AIM OF THE EXERCISE
The response must be made up of the lines in the entries below that contain "None".

SOURCE RECORDS
+++
(** ** Worlds to run the script in *)

(** Empty stores, nothing sent, nothing armed; [Math.random()] walks
    through [k/62] and the clock stands still. *)
Definition blank : World :=
  {| sessionStorage := ∅;
     localStorage := ∅;
     _websocket := None;
     _heartbeat := None;
     _statusChangeCb := false;
     _availabilityChangeCb := false;
     _loggingCb := false;
     _remoteStartStopResponse := "Accepted";
     _remoteStartDelaySeconds := JNum 0;
     wire := [];
     events := [];
     intervals := [];
     sleepers := [];
     next_timer := 1%positive;
     next_socket := 0%nat;
     random := fun n => (Z.of_nat ((7 * n + 3) mod 62) # 62)%Q;
     random_pos := 0%nat;
     clock := fun _ => "2024-01-01T00:00:00.000Z";
     clock_pos := 0%nat |}.

(** The page is ready, the socket is open and the server has accepted the
    [BootNotification] with a heartbeat interval of 300 seconds. *)
Definition booted : World :=
  Shell.run
    [Shell.Connect "ws://cs/" "CP01";
     Shell.SocketOpen;
     Shell.SocketMessage
       [JNum 3; JStr "boot";
        JObj [("status", JStr "Accepted"); ("interval", JNum 300);
              ("currentTime", JStr "2024-01-01T00:00:00Z")]]]
    (Shell.ready blank).

(** * The vocabulary of the properties *)

(** ** Scenarios *)

(** An [Authorize] call, then a heartbeat, before the reply comes. *)
Definition authorize_then_heartbeat : World :=
  Shell.run [Shell.Authorize (JStr "DEADBEEF"); Shell.SendHeartbeat] booted.

(** The reply to that [Authorize] call, under the call's [uniqueId]. *)
Definition authorize_reply : list jsval :=
  [JNum 3; JStr "HOVcjqx4BIPWdkry5CJQXelsz6DKRYfmt07E";
   JObj [("idTagInfo", JObj [("status", JStr "Accepted")])]].

(** A transaction was started and the server has answered with id 42;
    the reply to the StatusNotification that [startTransaction] also
    sent is still to come. *)
Definition in_transaction_42 : World :=
  Shell.run
    [Shell.StartTransaction (JStr "DEADBEEF") JUndef JUndef;
     Shell.SocketMessage [JNum 3; JStr "start"; JObj [("transactionId", JNum 42)]]]
    booted.

(** Connector 1 after the server made it [Inoperative]. *)
Definition connector1_inoperative : World :=
  Shell.exec
    (Shell.SocketMessage
       [JNum 2; JStr "c1"; JStr "ChangeAvailability";
        JObj [("connectorId", JNum 1); ("type", JStr "Inoperative")]])
    booted.

(** ** Routing of replies *)

(** The action of the outbound CALL that carried [uid], if the wire has
    one. *)
Fixpoint action_of (uid : string) (sent : list wire_event) : option string :=
  match sent with
  | [] => None
  | WsSend _ (JArr [JNum 2; JStr id; JStr action; _]) :: rest =>
      if String.eqb id uid then Some action else action_of uid rest
  | _ :: rest => action_of uid rest
  end.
+++
OUTPUT OF THE TASK
     _websocket := None;
     _heartbeat := None;
  | [] => None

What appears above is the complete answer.